Stored items:
++++++++++++++++++++

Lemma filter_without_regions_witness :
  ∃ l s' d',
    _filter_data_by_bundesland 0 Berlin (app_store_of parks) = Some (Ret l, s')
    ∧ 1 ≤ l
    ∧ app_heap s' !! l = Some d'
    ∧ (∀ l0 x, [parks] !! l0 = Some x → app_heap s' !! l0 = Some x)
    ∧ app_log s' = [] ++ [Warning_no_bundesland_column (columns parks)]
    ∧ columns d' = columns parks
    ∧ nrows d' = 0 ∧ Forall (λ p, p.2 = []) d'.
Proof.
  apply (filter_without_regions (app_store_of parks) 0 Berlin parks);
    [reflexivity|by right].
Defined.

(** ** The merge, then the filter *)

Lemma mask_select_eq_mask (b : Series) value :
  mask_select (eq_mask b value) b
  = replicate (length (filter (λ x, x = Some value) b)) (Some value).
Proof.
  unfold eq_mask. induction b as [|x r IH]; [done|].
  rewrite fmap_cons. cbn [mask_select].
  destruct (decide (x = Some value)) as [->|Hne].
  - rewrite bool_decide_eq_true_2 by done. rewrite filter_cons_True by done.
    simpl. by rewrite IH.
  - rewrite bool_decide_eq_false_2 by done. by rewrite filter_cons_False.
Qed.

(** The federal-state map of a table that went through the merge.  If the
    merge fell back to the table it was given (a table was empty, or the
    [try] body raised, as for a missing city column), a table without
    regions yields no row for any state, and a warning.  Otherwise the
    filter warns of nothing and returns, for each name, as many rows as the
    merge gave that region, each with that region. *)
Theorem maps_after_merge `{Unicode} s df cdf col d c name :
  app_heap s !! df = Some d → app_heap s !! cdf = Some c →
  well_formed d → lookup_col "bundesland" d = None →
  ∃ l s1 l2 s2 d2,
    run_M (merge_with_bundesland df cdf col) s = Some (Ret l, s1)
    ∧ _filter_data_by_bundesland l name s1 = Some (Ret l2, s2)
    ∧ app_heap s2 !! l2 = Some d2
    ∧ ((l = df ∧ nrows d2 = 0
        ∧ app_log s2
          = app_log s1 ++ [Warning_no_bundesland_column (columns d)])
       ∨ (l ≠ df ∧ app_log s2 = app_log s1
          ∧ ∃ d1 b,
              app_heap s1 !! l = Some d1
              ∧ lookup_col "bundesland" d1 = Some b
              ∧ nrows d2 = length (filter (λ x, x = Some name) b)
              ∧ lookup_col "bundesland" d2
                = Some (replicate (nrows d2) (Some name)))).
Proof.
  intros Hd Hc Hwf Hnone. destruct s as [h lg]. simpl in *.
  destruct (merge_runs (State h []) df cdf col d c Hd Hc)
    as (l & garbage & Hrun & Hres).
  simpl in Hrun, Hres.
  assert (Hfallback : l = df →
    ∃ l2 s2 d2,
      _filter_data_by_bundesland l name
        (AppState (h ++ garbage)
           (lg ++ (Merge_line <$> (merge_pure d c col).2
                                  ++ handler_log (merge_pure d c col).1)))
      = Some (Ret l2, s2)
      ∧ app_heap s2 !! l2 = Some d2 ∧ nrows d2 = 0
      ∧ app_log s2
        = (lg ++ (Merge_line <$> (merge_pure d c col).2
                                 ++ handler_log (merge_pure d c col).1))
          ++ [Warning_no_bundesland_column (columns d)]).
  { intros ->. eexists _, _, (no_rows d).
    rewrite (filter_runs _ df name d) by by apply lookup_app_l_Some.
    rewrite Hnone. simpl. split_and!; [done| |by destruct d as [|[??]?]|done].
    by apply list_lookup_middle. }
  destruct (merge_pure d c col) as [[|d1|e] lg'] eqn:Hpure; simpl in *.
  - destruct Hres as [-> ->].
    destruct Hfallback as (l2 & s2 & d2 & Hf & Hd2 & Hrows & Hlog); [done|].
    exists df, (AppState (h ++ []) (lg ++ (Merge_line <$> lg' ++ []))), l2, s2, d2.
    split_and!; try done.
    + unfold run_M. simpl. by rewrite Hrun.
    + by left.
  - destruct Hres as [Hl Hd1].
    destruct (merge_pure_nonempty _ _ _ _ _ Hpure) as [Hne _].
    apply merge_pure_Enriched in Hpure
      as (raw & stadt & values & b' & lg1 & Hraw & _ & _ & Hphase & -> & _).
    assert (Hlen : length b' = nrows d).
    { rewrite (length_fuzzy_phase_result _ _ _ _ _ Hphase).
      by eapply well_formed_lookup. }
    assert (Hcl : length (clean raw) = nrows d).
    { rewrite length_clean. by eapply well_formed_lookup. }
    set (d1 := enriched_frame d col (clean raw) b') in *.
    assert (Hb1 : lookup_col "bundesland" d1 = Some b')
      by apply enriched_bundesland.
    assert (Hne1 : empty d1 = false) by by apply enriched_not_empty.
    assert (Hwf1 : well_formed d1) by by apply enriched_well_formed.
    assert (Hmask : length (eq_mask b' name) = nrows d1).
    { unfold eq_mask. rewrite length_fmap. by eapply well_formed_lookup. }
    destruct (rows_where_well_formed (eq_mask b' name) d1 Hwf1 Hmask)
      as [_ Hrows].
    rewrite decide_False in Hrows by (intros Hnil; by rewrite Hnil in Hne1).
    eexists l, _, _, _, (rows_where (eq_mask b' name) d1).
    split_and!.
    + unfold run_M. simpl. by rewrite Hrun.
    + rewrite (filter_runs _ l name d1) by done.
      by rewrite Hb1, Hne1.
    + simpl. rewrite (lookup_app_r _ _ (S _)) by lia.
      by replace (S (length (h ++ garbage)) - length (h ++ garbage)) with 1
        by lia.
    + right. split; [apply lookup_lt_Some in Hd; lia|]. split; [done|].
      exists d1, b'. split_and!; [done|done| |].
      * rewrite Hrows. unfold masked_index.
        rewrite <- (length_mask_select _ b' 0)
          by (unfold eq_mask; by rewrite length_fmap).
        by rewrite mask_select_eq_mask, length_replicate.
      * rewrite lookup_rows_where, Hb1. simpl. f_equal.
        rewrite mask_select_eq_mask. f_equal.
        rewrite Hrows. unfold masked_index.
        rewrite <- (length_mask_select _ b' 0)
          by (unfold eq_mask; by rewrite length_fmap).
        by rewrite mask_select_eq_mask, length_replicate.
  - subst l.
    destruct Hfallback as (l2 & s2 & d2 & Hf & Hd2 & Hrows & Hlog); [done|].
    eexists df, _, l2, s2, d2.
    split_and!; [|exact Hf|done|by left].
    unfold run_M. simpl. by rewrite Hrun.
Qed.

++++++++++++++++++++

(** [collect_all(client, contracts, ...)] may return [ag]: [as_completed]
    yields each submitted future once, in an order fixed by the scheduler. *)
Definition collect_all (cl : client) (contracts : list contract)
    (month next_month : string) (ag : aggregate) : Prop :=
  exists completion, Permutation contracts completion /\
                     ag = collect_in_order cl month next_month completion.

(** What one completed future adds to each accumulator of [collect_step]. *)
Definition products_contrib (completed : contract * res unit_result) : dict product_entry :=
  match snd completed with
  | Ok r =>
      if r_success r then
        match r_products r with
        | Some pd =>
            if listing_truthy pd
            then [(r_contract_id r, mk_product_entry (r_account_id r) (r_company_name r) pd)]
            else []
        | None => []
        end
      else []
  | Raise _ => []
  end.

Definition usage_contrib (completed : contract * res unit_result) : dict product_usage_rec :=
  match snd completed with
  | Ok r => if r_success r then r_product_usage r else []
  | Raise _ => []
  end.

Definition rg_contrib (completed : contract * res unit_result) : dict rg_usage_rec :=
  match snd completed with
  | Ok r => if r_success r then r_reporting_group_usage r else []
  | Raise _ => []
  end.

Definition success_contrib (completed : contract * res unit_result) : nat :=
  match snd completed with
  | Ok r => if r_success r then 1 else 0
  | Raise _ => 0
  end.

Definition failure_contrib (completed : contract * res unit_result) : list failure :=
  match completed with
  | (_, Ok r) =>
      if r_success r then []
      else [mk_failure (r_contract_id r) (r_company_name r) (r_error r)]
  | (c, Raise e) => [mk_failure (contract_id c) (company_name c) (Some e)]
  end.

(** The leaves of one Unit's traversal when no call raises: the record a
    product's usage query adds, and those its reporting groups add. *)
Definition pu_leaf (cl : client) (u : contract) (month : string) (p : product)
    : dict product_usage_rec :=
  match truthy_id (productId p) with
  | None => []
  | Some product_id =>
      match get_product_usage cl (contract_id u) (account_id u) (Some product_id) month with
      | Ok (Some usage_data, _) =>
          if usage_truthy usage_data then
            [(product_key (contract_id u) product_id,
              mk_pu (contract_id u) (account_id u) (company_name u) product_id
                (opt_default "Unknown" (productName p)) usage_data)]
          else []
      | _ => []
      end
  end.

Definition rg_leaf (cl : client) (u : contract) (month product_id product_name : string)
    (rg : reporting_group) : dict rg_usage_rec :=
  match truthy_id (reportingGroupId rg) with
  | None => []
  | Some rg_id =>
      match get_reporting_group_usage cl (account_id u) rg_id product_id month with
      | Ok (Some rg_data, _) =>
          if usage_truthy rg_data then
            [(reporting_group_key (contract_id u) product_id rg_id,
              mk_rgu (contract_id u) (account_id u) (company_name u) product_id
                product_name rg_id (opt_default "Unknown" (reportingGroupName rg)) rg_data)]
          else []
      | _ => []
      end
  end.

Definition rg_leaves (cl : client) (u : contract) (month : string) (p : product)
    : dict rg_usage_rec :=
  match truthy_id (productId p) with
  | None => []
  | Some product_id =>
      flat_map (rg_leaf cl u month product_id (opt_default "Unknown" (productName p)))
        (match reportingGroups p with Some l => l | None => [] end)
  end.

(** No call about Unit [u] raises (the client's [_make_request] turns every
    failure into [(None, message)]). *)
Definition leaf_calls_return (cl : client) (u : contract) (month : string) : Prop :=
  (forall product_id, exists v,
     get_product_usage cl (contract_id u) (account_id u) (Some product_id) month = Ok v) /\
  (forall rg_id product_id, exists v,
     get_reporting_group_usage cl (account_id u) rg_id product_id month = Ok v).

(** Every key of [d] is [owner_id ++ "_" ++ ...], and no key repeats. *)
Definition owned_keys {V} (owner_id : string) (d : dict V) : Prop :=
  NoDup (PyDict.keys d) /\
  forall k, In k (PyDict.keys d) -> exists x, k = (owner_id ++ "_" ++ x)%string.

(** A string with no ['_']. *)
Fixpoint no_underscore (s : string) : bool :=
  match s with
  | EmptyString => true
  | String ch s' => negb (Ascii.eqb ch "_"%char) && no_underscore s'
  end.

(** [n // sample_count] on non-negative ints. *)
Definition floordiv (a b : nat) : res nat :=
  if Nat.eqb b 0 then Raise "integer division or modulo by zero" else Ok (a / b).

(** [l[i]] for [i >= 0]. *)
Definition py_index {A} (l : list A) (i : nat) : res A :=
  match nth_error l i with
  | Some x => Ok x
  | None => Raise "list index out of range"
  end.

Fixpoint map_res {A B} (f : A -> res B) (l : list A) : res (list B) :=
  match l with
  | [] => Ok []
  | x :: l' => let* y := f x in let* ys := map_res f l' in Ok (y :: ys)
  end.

++++++++++++++++++++

Search term "left": return each line of the data that contains it.

    + by left.
    split_and!; [|exact Hf|done|by left].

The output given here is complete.